> **Task objective**:
Your answer should be only the lines below from the one with "a) (ni_object_id i)" to the one with "(fingerprint p) = Some (VInt pk)", repeated exactly, ends included.

═════ Data shown ═════

(* ===== verification/NormalizeDispatch.v ===== *)
(** * Normalization: the dispatch

    [normalize_execution_params] of [netbox_rpc/domain/normalization.py] as a whole: the
    two families decided by name, the table [_TABLE_NORMALIZERS], the branches of
    [_dispatch_normalize_execution_params] in their order, and the three steps that follow:
    the routing of the transport, the context of the target object and the credential
    fingerprint.

    What the normalizers read besides the execution is the record [world].  A branch of
    the dispatcher is the names it serves and the normalizer it calls; the first branch
    that serves the name is taken. *)

From S2P Require Import Prelude PyValue CredentialContract Spans PyRegex SecretPatterns Protected.
From S2P Require Import SchemaSpec Transport TargetSnapshot Templating.
From S2P Require Import Projection EventStore Aggregate Fence Contracts Codec Lease Capabilities Response Backends.
From S2P Require Import CredentialAuthority Targets Akvorado Admission Normalize NormalizeDevices NormalizeServices.
From S2P Require Import NormalizeStores NormalizeHosts NormalizeProxmox NormalizeAllowlists NormalizePinned.
From S2P Require Import NormalizeIdentity NormalizeGitea NormalizeRunners NormalizeSambaDc NormalizeAkvorado NormalizePlugins.
Import JsonNotations.

Local Open Scope Z_scope.
(** ** Allowlisted services *)

(** The reference a row ends up with: the OpenBao assignment when it names one, which is
    then enabled, for logins, bound to the object of the execution and viewable by its
    requester; otherwise the credential of the row, if any.  Never both. *)
Definition credential_bound (d : openbao_directory) (i : norm_input) (assignment override : option Z) (p : payload) : Prop :=
  match assignment with
  | Some pk =>
      (exists a, od_installed d = true /\ od_assignment d pk = Some a /\ ca_enabled a = true /\ ca_purpose a = "login"
         /\ py_eq (ca_object_type_id a) (ni_type_id i) /\ py_eq (ca_object_id a) (ni_object_id i)
         /\ forall view, od_viewable d = Some view -> view (ca_credential_id a) = true)
      /\ dict_get "rpc_openbao_assignment_id" (body p) = Some (VInt pk)
      /\ dict_get "rpc_openbao_assignment_id" (fingerprint p) = Some (VInt pk)
      /\ dict_get "rpc_ssh_credential_pk" (body p) = None
  | None =>
      dict_get "rpc_openbao_assignment_id" (body p) = None
      /\ dict_get "rpc_ssh_credential_pk" (body p) = VInt <$> override
  end.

═════

> **Response**:
         /\ py_eq (ca_object_type_id a) (ni_type_id i) /\ py_eq (ca_object_id a) (ni_object_id i)
         /\ forall view, od_viewable d = Some view -> view (ca_credential_id a) = true)
      /\ dict_get "rpc_openbao_assignment_id" (body p) = Some (VInt pk)
      /\ dict_get "rpc_openbao_assignment_id" (fingerprint p) = Some (VInt pk)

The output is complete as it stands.